Collected data entries:
____________________

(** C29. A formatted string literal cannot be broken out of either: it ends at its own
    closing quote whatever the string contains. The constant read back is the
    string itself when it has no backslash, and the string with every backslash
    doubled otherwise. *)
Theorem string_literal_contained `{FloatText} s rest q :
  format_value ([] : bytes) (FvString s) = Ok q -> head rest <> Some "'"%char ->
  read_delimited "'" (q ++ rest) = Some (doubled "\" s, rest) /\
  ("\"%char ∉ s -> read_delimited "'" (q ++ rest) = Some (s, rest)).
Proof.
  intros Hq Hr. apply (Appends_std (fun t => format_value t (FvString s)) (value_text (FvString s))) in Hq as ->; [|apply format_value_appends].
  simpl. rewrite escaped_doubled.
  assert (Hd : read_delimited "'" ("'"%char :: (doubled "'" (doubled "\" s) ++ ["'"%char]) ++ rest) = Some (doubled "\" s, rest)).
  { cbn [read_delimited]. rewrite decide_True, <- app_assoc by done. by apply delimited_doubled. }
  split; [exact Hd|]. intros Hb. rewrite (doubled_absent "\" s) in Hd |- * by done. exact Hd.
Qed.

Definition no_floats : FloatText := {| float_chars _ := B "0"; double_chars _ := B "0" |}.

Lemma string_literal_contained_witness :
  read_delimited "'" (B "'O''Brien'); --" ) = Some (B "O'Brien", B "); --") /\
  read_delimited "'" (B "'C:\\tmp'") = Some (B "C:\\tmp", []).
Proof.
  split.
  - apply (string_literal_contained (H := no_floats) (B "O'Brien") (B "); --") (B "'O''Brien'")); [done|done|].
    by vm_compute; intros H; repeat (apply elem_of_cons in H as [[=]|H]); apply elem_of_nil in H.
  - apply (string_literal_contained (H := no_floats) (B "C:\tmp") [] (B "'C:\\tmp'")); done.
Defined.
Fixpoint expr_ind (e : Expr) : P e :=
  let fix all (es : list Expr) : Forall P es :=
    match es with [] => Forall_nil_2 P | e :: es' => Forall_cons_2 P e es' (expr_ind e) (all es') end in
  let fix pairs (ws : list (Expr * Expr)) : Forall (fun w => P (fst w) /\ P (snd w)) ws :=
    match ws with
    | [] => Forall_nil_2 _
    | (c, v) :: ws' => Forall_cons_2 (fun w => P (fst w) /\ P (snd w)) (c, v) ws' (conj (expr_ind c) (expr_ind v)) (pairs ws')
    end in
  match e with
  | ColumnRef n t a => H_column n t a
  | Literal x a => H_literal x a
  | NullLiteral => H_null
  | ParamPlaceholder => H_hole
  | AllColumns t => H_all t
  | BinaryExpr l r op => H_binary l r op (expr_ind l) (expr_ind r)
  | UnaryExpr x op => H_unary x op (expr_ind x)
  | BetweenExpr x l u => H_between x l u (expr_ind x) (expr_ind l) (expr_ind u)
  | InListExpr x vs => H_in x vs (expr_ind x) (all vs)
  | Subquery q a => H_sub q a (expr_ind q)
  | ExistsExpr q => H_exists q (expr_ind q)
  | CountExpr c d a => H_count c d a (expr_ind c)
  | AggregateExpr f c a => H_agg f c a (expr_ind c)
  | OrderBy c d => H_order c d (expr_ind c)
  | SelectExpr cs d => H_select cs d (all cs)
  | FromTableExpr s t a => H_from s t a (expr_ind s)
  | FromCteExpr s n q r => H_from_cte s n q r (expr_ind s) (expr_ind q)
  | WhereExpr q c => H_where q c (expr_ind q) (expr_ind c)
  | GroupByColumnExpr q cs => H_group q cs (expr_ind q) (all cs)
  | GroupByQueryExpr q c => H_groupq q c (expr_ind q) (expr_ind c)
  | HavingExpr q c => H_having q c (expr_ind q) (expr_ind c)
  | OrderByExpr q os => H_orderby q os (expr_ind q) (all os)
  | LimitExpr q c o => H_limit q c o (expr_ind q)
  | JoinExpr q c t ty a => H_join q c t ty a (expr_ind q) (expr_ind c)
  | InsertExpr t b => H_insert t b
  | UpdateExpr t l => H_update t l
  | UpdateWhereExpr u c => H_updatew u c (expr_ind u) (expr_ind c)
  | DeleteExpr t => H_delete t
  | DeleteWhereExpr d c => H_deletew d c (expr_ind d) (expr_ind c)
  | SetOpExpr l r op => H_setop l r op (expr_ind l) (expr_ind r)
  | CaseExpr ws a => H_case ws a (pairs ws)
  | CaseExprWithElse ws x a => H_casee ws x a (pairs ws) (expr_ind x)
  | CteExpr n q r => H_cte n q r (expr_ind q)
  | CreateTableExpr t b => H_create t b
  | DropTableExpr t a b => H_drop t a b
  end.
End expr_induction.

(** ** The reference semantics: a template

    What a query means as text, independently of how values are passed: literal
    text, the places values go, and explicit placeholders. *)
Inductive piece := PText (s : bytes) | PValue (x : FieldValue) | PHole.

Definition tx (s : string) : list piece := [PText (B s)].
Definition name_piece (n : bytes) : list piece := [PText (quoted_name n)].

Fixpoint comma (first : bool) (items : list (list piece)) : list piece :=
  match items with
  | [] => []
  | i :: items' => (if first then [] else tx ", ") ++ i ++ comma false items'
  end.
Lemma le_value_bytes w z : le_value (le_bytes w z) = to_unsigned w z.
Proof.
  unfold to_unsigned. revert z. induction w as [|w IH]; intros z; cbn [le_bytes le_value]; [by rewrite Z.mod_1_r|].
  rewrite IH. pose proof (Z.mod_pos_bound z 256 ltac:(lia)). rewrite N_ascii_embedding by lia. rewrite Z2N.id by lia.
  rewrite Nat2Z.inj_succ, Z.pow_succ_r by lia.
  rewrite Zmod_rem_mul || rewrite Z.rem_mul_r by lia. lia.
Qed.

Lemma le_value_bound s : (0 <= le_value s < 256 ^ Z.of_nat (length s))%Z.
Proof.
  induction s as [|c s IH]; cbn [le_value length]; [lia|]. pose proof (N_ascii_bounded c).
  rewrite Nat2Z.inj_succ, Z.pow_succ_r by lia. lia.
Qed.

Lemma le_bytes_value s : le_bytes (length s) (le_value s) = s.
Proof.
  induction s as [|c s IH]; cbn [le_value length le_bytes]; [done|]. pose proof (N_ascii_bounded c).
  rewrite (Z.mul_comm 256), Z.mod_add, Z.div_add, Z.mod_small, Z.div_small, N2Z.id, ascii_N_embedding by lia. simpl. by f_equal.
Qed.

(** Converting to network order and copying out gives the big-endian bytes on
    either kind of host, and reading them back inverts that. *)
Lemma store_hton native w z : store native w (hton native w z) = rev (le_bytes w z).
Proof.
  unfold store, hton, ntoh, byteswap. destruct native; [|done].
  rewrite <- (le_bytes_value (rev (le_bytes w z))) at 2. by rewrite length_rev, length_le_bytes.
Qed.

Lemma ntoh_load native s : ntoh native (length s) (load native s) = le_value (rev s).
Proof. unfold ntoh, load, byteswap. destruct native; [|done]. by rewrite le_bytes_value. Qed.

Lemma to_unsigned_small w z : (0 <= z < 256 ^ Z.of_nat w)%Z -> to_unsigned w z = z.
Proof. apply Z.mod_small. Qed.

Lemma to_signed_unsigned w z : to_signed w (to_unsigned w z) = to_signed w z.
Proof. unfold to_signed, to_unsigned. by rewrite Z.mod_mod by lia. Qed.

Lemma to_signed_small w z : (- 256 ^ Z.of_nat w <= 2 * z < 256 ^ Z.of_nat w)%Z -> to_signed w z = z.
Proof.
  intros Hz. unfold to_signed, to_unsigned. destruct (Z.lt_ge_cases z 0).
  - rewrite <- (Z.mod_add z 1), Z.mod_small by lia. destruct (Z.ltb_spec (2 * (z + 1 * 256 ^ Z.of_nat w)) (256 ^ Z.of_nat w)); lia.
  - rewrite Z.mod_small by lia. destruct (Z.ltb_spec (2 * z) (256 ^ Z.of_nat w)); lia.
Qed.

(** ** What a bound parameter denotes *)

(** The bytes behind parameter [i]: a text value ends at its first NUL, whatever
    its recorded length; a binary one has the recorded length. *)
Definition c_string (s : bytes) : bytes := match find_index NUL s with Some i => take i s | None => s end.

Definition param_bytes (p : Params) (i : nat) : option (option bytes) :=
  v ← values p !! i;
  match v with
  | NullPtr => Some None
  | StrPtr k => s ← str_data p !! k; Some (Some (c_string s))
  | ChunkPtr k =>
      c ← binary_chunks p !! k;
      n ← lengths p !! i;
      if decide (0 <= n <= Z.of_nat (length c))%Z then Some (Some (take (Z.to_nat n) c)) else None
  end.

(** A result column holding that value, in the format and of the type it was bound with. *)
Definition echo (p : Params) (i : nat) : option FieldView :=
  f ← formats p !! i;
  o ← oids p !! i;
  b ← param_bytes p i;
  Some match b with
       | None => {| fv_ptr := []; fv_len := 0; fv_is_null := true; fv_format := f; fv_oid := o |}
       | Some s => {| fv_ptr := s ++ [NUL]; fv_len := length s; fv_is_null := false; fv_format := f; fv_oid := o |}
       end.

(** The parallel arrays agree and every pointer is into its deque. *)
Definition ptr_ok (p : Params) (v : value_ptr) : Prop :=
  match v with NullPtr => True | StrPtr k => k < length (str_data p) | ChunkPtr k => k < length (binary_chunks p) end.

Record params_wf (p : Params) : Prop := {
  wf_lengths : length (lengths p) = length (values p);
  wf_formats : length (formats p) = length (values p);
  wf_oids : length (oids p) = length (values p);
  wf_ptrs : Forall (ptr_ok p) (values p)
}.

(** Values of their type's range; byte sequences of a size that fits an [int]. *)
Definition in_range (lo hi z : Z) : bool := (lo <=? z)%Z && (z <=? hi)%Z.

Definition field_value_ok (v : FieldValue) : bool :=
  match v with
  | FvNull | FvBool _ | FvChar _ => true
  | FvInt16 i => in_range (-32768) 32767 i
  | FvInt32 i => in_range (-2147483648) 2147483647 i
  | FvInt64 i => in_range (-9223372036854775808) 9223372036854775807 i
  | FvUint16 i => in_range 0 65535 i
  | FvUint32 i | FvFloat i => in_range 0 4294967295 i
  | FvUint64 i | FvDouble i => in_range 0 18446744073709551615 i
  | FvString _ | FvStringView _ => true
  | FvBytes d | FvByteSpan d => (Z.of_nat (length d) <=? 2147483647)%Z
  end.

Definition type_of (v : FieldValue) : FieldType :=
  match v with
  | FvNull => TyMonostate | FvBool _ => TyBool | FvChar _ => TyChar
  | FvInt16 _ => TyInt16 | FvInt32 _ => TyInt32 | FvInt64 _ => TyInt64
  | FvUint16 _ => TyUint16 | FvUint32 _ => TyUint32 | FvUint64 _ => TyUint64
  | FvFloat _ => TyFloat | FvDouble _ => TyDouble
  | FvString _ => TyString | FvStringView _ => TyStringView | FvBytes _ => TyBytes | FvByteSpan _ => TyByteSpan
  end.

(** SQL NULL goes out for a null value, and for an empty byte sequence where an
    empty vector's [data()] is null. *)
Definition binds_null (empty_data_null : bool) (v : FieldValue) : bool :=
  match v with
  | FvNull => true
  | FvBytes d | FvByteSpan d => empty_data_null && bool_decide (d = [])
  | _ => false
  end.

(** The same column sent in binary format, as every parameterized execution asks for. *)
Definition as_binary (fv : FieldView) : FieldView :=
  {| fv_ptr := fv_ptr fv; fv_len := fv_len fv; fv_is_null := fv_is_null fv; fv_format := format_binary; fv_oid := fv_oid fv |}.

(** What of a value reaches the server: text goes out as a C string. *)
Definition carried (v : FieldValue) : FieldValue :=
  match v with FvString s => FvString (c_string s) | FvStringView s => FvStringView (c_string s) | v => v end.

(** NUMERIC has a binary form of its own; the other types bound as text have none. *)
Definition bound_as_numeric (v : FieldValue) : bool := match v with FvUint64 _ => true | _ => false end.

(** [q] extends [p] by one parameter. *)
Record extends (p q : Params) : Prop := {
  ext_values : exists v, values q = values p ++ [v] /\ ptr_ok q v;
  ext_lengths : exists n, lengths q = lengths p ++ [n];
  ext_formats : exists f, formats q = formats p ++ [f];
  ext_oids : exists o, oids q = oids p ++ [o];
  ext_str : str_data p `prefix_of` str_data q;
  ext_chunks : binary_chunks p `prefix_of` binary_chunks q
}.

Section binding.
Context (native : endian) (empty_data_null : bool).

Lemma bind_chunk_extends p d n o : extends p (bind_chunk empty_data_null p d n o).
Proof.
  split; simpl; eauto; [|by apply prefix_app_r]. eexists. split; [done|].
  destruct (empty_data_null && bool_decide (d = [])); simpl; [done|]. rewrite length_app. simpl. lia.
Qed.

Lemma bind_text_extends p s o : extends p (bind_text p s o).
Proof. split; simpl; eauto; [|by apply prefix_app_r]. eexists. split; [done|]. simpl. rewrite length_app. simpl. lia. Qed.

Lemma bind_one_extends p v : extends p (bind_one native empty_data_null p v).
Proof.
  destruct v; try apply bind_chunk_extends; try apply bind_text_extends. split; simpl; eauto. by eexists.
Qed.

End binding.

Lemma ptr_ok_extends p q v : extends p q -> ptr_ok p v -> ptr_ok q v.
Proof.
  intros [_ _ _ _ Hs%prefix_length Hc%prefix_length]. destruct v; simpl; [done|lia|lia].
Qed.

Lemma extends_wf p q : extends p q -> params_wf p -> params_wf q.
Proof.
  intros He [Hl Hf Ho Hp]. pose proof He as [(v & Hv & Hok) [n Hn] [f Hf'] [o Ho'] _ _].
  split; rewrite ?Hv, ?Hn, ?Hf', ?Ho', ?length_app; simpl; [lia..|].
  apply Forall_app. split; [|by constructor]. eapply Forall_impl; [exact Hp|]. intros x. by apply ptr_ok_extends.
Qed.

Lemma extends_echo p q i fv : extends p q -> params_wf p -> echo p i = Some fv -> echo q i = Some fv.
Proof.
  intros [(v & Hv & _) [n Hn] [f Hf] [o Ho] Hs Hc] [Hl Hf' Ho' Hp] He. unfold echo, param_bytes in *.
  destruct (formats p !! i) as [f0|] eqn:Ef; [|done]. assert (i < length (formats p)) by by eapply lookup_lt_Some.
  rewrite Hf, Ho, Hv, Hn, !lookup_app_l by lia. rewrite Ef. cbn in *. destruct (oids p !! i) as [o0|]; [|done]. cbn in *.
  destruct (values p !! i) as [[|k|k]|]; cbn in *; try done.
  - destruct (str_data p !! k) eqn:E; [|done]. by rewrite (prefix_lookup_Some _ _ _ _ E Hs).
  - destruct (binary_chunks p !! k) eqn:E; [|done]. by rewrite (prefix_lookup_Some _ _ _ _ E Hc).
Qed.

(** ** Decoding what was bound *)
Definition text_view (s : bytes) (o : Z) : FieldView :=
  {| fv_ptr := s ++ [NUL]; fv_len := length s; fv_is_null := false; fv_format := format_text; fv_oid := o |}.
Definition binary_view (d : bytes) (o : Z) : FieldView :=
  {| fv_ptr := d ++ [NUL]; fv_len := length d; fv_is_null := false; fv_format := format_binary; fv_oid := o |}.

____________________

[WHAT TO DO] Could you reproduce exactly the lines of the entries above, from the one with "Record params_wf (p" through the one with "(-9223372036854775808) 9223372036854775807 i", and nothing else?

[RESPONSE]
Record params_wf (p : Params) : Prop := {
  wf_lengths : length (lengths p) = length (values p);
  wf_formats : length (formats p) = length (values p);
  wf_oids : length (oids p) = length (values p);
  wf_ptrs : Forall (ptr_ok p) (values p)
}.

(** Values of their type's range; byte sequences of a size that fits an [int]. *)
Definition in_range (lo hi z : Z) : bool := (lo <=? z)%Z && (z <=? hi)%Z.

Definition field_value_ok (v : FieldValue) : bool :=
  match v with
  | FvNull | FvBool _ | FvChar _ => true
  | FvInt16 i => in_range (-32768) 32767 i
  | FvInt32 i => in_range (-2147483648) 2147483647 i
  | FvInt64 i => in_range (-9223372036854775808) 9223372036854775807 i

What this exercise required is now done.